:: What to work on ::
The answer must consist only of the lines from the line with "- split; [done|]." to the line with "apply in_map_iff in", both included, exactly as they stand below.

----------

(** After the deliveries, an identity has an entry exactly when its
    delivered value is a live record. *)
Lemma deliverAll_lookup (id : string) (st : Interests) (ds : list (string * option Interest))
    (k : string) (v : option Interest) :
  (forall k' v1 v2, (k', v1) ∈ ds -> (k', v2) ∈ ds -> v1 = v2) ->
  k <> "" -> (k, v) ∈ ds ->
  deliverAll id st ds !! id ≫= (fun ti => ti !! k) = v.
Proof.
  unfold deliverAll. revert st. induction ds as [|[k' v'] ds IH]; intros st Hfun Hk Hin.
  - set_solver.
  - simpl. destruct (decide ((k, v) ∈ ds)) as [Hds|Hds].
    + apply IH; [|done|done]. intros k2 w1 w2 H1 H2. apply (Hfun k2); set_solver.
    + assert ((k, v) = (k', v')) as [= <- <-] by set_solver.
      assert (k ∉ map fst ds) as Hnot.
      { intros Hm. apply list_elem_of_fmap in Hm as [[k2 v2] [Hk2 Hm]]. simpl in Hk2. subst k2.
        assert (v2 = v) as -> by (apply (Hfun k); set_solver). done. }
      fold (deliverAll id (deliverInterest id st k v) ds).
      rewrite deliverAll_other by done. unfold deliverInterest.
      destruct (String.eqb_spec k "") as [|_]; [done|].
      rewrite lookup_insert_eq. simpl.
      destruct v; [by rewrite lookup_insert_eq|by rewrite lookup_delete_eq].
Qed.

Lemma interestCount_dom (ti : gmap string Interest) (owner : string) :
  interestCount ti owner = size (dom ti ∖ {[owner]}).
Proof.
  induction ti as [|i x m Hi IH] using map_ind.
  - unfold interestCount. rewrite map_to_list_empty, dom_empty_L.
    replace (∅ ∖ {[owner]} : gset string) with (∅ : gset string) by set_solver.
    by rewrite size_empty.
  - unfold interestCount in *.
    rewrite (map_to_list_insert m i x Hi). simpl.
    rewrite dom_insert_L. destruct (decide (i = owner)) as [->|Hne].
    + rewrite filter_cons_False by (by intros ?). rewrite IH. f_equal. set_solver.
    + rewrite filter_cons_True by done. cbn [length]. rewrite IH.
      replace (({[i]} ∪ dom m) ∖ {[owner]}) with ({[i]} ∪ dom m ∖ {[owner]}) by set_solver.
      rewrite (size_union {[i]}).
      * by rewrite size_singleton.
      * apply not_elem_of_dom in Hi. set_solver.
Qed.

Lemma autoTransition_singleton (me : option string) (k : string) (t : Topic) (st : Interests) :
  autoTransition me {[k := t]} st =
    match signedIn me with None => [] | Some pub => autoTransitionTopic pub st t end.
Proof.
  unfold autoTransition. rewrite map_to_list_singleton.
  destruct (signedIn me); simpl; [by rewrite app_nil_r|done].
Qed.

Lemma autoTransitionTopic_spec (pub : string) (st : Interests) (t : Topic) :
  autoTransitionTopic pub st t <> [] <->
  stage t = 1 /\ presenterPub t = pub /\
  exists ti, st !! topic_id t = Some ti /\
             minParticipants t <= Z.of_nat (interestCount ti (presenterPub t)).
Proof.
  unfold autoTransitionTopic.
  destruct (Z.eqb_spec (stage t) 1) as [Hs|Hs], (String.eqb_spec (presenterPub t) pub) as [Hp|Hp];
    simpl; try (split; [done|intros (? & ? & _); done]).
  destruct (st !! topic_id t) as [ti|] eqn:Hti.
  - destruct (Z.leb_spec (minParticipants t) (Z.of_nat (interestCount ti (presenterPub t)))).
    + split; [intros _; split; [done|split; [done|by exists ti]]|done].
    + split; [done|]. intros (_ & _ & ti' & [= <-] & ?). lia.
  - split; [done|]. by intros (_ & _ & ti' & ? & _).
Qed.

Lemma autoTransition_elem (me : option string) (topics : gmap string Topic) (st : Interests)
    (p : Put) :
  p ∈ autoTransition me topics st ->
  exists pub k t, signedIn me = Some pub /\ topics !! k = Some t /\ presenterPub t = pub /\
    (p = PutUser pub (topic_id t) [("stage", VNum 2)] \/
     p = PutPublic (topic_id t) [("stage", VNum 2)]).
Proof.
  unfold autoTransition. destruct (signedIn me) as [pub|] eqn:Hme; [|set_solver].
  rewrite list_elem_of_In, in_concat. intros (l & Hl & Hp).
  apply in_map_iff in Hl as ([k t] & <- & Hkt). simpl in Hp.
  apply list_elem_of_In, elem_of_map_to_list in Hkt.
  exists pub, k, t. split; [done|split; [done|]].
  unfold autoTransitionTopic in Hp.
  destruct (negb (stage t =? 1) || negb (String.eqb (presenterPub t) pub)) eqn:Hg;
    [destruct Hp|].
  apply orb_false_iff in Hg as [_ Hg]. apply negb_false_iff, String.eqb_eq in Hg.
  split; [done|].
  destruct (st !! topic_id t); [|destruct Hp].
  destruct (Z.leb _ _); [|destruct Hp].
  destruct Hp as [<-|[<-|[]]]; [left|right]; done.
Qed.

(** C3 (counterexample): a topic at stage 1 whose owner is "alice" has two
    interested identities other than the owner with [minParticipants = 1];
    observed by the signed-in client of "bob", the threshold check writes
    nothing, so the stage is not advanced. *)
Lemma C3_threshold_met_not_advanced :
  let t := sampleTopic "alice" 1 1 in
  let st : Interests := {["t1" := {["bob" := sampleInterest "bob"]}
                                   ∪ {["carol" := sampleInterest "carol"]}]} in
  interestCount ({["bob" := sampleInterest "bob"]} ∪ {["carol" := sampleInterest "carol"]})
                "alice" = 2%nat /\
  autoTransition (Some "bob") {["t1" := t]} st = [].
Proof. split; reflexivity. Qed.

----------

:: Written solution ::
  - split; [done|]. by intros (_ & _ & ti' & ? & _).
Qed.

Lemma autoTransition_elem (me : option string) (topics : gmap string Topic) (st : Interests)
    (p : Put) :
  p ∈ autoTransition me topics st ->
  exists pub k t, signedIn me = Some pub /\ topics !! k = Some t /\ presenterPub t = pub /\
    (p = PutUser pub (topic_id t) [("stage", VNum 2)] \/
     p = PutPublic (topic_id t) [("stage", VNum 2)]).
Proof.
  unfold autoTransition. destruct (signedIn me) as [pub|] eqn:Hme; [|set_solver].
  rewrite list_elem_of_In, in_concat. intros (l & Hl & Hp).
  apply in_map_iff in Hl as ([k t] & <- & Hkt). simpl in Hp.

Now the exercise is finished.